Film Pingpong May 2026

He sent the folder to his son. “This is from 1986,” he wrote. “I was the sound man.” His son replied three days later: “Cool. Do you want me to send you some money for a storage unit?”

The rest of the crew had scattered decades ago. The director, a fierce woman named Lin, had emigrated to Canada and died of cancer in 2009. The cinematographer, Old Fang, had gone blind from diabetes. The young players in the film—pimply, earnest, terrible at interviews—were now grandparents. Chen kept in touch with none of them. He kept only the reel. film pingpong

Chen had been the sound recordist on the shoot. It was his first job out of film school, a school that had since been demolished to make way for a shopping mall. He remembered the weight of the Nagra III on his shoulder, the smell of cigarette smoke and sweat in the gymnasium, the particular thwock of a celluloid ball against a blade of rubber and wood. He had captured that sound. It was, he sometimes thought, the only perfect thing he had ever made. He sent the folder to his son

He walked down the mountain in the dark. The next morning, he called his son. “I don’t need money,” he said. “I just wanted to tell you about the sound.” His son listened for once, or pretended to.
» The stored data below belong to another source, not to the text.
(** [try: if pci.get_pci_class_name(dev) == 'accelerator': return True; except Exception: pass] *)
Definition accelerator_here (dev : string) : T bool :=
  try_except
    (c ← ext (EvCall "pci.get_pci_class_name" [VStr dev]) (ls_class_name dev);
     mret (py_eq c (VStr "accelerator"))) any_exn (λ _, mret false).

Fixpoint any_accelerator (devs : list string) : T bool :=
  match devs with
  | [] => mret false
  | dev :: devs' => b ← accelerator_here dev; if (b : bool) then mret true else any_accelerator devs'
  end.

Definition isAccelerator : T bool :=
  devs ← silent (ls_listdir "/sys/bus/pci/devices"); any_accelerator devs.

Definition lsmcode_failed : T () := test_fail "lsmcode command failed in verification".

Definition spyre_listed : T () :=
  log_info "Accelerator detected, verifying Spyre card details" ;;
  lsmcode_output ← run_cmd_out "lsmcode -A";
  output ← run_cmd_out "lspci | grep -i spyre | awk '{print $1}'";
  let spyre_devices := py_split_on LF (py_strip output) in
  when (bool_decide (spyre_devices = []) || bool_decide (spyre_devices = [""%string]))
    (test_fail "No Spyre devices found in the system") ;;
  for_each spyre_devices (λ device,
    when (negb (py_empty device) && negb (py_in device lsmcode_output))
      (test_fail ("Spyre device " +:+ device +:+ " not found in lsmcode -A output"))) ;;
  log_info "Spyre card details verified.".

Definition test_lsmcode : T () :=
  log_info "===============Executing lsmcode tool test===============" ;;
  run_cmd "vpdupdate" ;;
  output ← run_cmd_out "lsmcode";
  when (negb (py_in (if IS_POWER_NV then "bmc-firmware-version" else "FW") output)) lsmcode_failed ;;
  for_each ["-A"; "-v"; "-D"]%string (λ list_item, run_cmd ("lsmcode " +:+ list_item)) ;;
  b ← isAccelerator;
  when b spyre_listed ;;
  find_db "lsmcode --path" ;;
  find_gzip "lsmcode".

Definition test_lsvio : T () :=
  log_info "===============Executing lsvio tool test===============" ;;
  for_each ["-h"; "-v"; "-s"; "-e"; "-d"]%string (λ list_item, run_cmd ("lsvio " +:+ list_item)) ;;
  fail_if_any "lsvio".

Definition run_background (cmd : string) : T (string * string) := ext (EvRun cmd [IgnoreStatus; Shell]) (ls_background cmd).

Definition test_locking_mechanism : T () :=
  ret ← run_background "for i in $(seq 500) ; do vpdupdate & done ;";
  ret1 ← run_background "for in in $(seq 200) ; do lsvpd & done ;";
  if py_in "SQLITE Error" (py_strip ret.1) || py_in "corrupt" (py_strip ret1.2)
  then test_fail "Database corruption detected"
  else log_info "Locking mechanism prevented database corruption".

(** *** PCI devices *)

(** The addresses; a value [None] is not iterable. *)
Definition pci_addresses : T (list string) :=
  l ← ext (EvCall "pci.get_pci_addresses" []) ls_addresses;
  match l with Some l => mret l | None => throw TypeError "'NoneType' object is not iterable" end.

Definition check_title (pci_addr : string) : T () :=
  log_info equals_line ;; log_info ("Checking PCI Address: " +:+ pci_addr) ;; log_info equals_line.

(** [error.append(pci_addr + tag)] after a line of the log *)
Definition add_error (error : list string) (pci_addr tag msg : string) : T (list string) :=
  log_error msg ;; mret (error ++ [pci_addr +:+ tag]).

(** The slot: as it is, or without its last part. *)
Definition slot_base (vpd_slot : string) : string := if py_in "-" vpd_slot then before_last "-" vpd_slot else vpd_slot.

Definition check_slot (error : list string) (pci_addr : string) (vpd_output : pyval) : T (list string) :=
  has_slot ← lift (py_contains (VStr "slot") vpd_output);
  if (has_slot : bool) then
    sys_slot ← ext (EvCall "pci.get_slot_from_sysfs" [VStr pci_addr]) (ls_slot pci_addr);
    sys_slot ← (if truthy sys_slot then s ← lift (text_method "strip" sys_slot); mret (VStr (py_strip (py_strip_char "000" s)))
                else mret sys_slot);
    v ← lift (py_getkey vpd_output "slot");
    s ← lift (text_method "strip" v);
    let vpd_slot := py_strip s in
    log_info ("Slot from sysfs : " +:+ py_str sys_slot) ;;
    log_info ("Slot from lsvpd : " +:+ vpd_slot) ;;
    if existsb (py_eq sys_slot) [VStr vpd_slot; VStr (slot_base vpd_slot)]
    then log_info "Slot match successful" ;; mret error
    else add_error error pci_addr "-> slot" "Slot mismatch"
  else log_warning "Slot info not found in VPD output" ;; mret error.

Definition sysfs_id (pci_addr name : string) : T string :=
  output ← process_system_output ("cat /sys/bus/pci/devices/" +:+ pci_addr +:+ "/" +:+ name) [Shell];
  mret (py_replace "0x" "" (py_strip output)).

(** [None]: an exception was logged. *)
Definition sysfs_ids (pci_addr : string) : T (option pci_ids) :=
  try_except
    (v ← sysfs_id pci_addr "vendor"; d ← sysfs_id pci_addr "device";
     sv ← sysfs_id pci_addr "subsystem_vendor"; sd ← sysfs_id pci_addr "subsystem_device";
     mret (Some (Ids v d sv sd))) any_exn
    (λ e, log_error "Failed reading PCI IDs from sysfs" ;; log_error ("Exception: " +:+ ex_msg e) ;; mret None).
When Chen finished, there was a long pause. Then his son said, “That’s actually kind of deep, Dad.” Do you want me to send you some money for a storage unit

The man’s name was Chen, and for forty years, he had been the guardian of a single film reel. Not a famous film—no lost masterpiece of the silent era, no censored political screed. Just Pingpong , a 1986 documentary shot on 16mm, chronicling a season in the life of a provincial table tennis club. The club no longer existed. The building was a parking garage now. But the film remained, coiled in its metal canister like a sleeping snake.